Established in 1968, Athfield Architects challenged established norms, building radical houses, which some described as Disneyland. White-painted plaster provided the means to create sculptural architectural forms, with numerous small spaces each given expression under hipped, gabled and pyramidal roofs. Then, in the late 1970s and the 1980s, just when people might have thought they knew what to expect from the firm, they surprised with new forms, bold colours, playful tiling, and three-dimensional metaphors. They produced some of the country’s best postmodern buildings. Now, with close to fifty staff spread across offices in Auckland, Wellington, and Christchurch, diversity continues and is apparent in the firm’s programme, form, scale, materials and design strategies.

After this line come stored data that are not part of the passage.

(* ===== verification/IntervalTreap.v ===== *)
(** * IntervalTreap: the treap behind the interval map
      (src/crates/interval_map/src/lib.rs)

    The nodes live in a slab and point at each other by key: the tree is their
    child and parent pointers, an annotation at each node points at the node
    with the greatest upper bound below it, and the nodes of a subscriber form
    a linked list.  The operations are the loops and recursions of the source
    on the slab; a purely functional treap is the reference they are proved
    against.  The random weights come from a generator that is a parameter:
    the map is correct for any weights.  A panic is [Panic]; [debug_assert]s
    are not part of the release build. *)

From Stdlib Require Import Sorted.
From stdpp Require Import gmap.
From S2P Require Import Prelude Ord BinaryKey Bounds Interval Slab IntervalMap.

Local Open Scope Z_scope.

(** ** The operations *)

(** A [NodeKey] is a [NonZeroU32], one more than the slab key. *)
Definition node_key_new (index : Z) : option Z :=
  if (1 <=? index + 1) && (index + 1 <=? 2 ^ 32 - 1) then Some (index + 1) else None.
Definition slab_key (k : Z) : Z := k - 1.

#[global] Instance slab_key_inj : Inj (=) (=) slab_key.
Proof. intros a b. unfold slab_key. lia. Qed.

(** [child] is the array of two; [false] is index 0. *)
Record Node := MkNode {
  weight : Z;
  node_start : list Z;
  upper_bound : Bound;
  node_subscriber : Z;
  parent : option Z;
  child : option Z * option Z;
  max_upper_bound : Z;
  next : option Z;
}.

Definition get_child (n : Node) (i : bool) : option Z := if i then (child n).2 else (child n).1.

Definition set_parent (o : option Z) (n : Node) : Node :=
  {| weight := weight n; node_start := node_start n; upper_bound := upper_bound n; node_subscriber := node_subscriber n;
     parent := o; child := child n; max_upper_bound := max_upper_bound n; next := next n |}.
Definition set_children (c : option Z * option Z) (n : Node) : Node :=
  {| weight := weight n; node_start := node_start n; upper_bound := upper_bound n; node_subscriber := node_subscriber n;
     parent := parent n; child := c; max_upper_bound := max_upper_bound n; next := next n |}.
Definition set_child (i : bool) (o : option Z) (n : Node) : Node :=
  set_children (if i then ((child n).1, o) else (o, (child n).2)) n.
Definition set_max (k : Z) (n : Node) : Node :=
  {| weight := weight n; node_start := node_start n; upper_bound := upper_bound n; node_subscriber := node_subscriber n;
     parent := parent n; child := child n; max_upper_bound := k; next := next n |}.
Definition set_next (o : option Z) (n : Node) : Node :=
  {| weight := weight n; node_start := node_start n; upper_bound := upper_bound n; node_subscriber := node_subscriber n;
     parent := parent n; child := child n; max_upper_bound := max_upper_bound n; next := o |}.

Section operations.
Context {Sl : Type -> Type} `{SlabLaws Sl} {Rng : Type} (rng_new : Rng) (rng_u32 : Rng -> Z * Rng).
Notation Nodes := (Sl Node).
Notation run A := (outcome False A).

Definition node_at (nodes : Nodes) (k : Z) : run Node := expect (slab_get (slab_key k) nodes).
Definition modify (nodes : Nodes) (k : Z) (f : Node -> Node) : run Nodes :=
  let? n := node_at nodes k in Ret (slab_set (slab_key k) (f n) nodes).

(** [Node::replace_child]. *)
Definition replace_child (nodes : Nodes) (k from : Z) (to : option Z) : run Nodes :=
  let? n := node_at nodes k in
  if bool_decide (get_child n false = Some from) then modify nodes k (set_child false to)
  else
    let? _ := rassert (bool_decide (get_child n true = Some from)) in
    modify nodes k (set_child true to).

Athfield Architects continues to present architectural forms that respond proactively to the pressing challenges of our time: the need for sustainable design, quality housing, public spaces that reflect the community, and collaborative practice. Athfield Architects: People and Place traces four decades of the firm’s history. Wellington residents recognise and rejoice in the firm’s signature buildings across the capital city and in the central civic precinct, while major works are spread across the country.
The show provides access to a range of architectural projects, from student work by Ian Athfield, through early innovative house designs, to major civic and urban-scale projects. Clusters of drawings convey concurrent changes in architectural media and means of communication. Like the buildings they present, they are often bold, vivid and colourful. At the end of that decade, with the Civic Square project (1987–91), Athfield Architects embraced computer drawing at the insistence of their client. Since then, we see increasingly sophisticated computer renderings, but not in isolation: there is always a place for the hand-drawn, even within contemporary architectural practice.
Athfield's models are also intriguing. There are three of the Athfield House and Office, whose distinctive structures stand out amongst neighbouring conventional suburban houses. The famous Wellington landmark was modelled by the firm in 1972, 1986, and 2001, demonstrating its staggering growth down the Khandallah hillside. Other models from the early 1970s show the firm’s commitment to challenging the established norm of suburban housing, by exploring possibilities for medium-density housing. From the 1980s, a Wellington pub is transformed as an Egyptian temple, and, from the 1990s, an impressive wooden model represents an alternative Museum of New Zealand, on a different site from that which we have all come to know so well.
The show presents an extraordinary body of work from a distinct architectural practice, which comprises an evolving line-up of architects, designers, and technicians, but remains underscored by one man’s vision and personality: his concern for community and context; his affinity for people and place.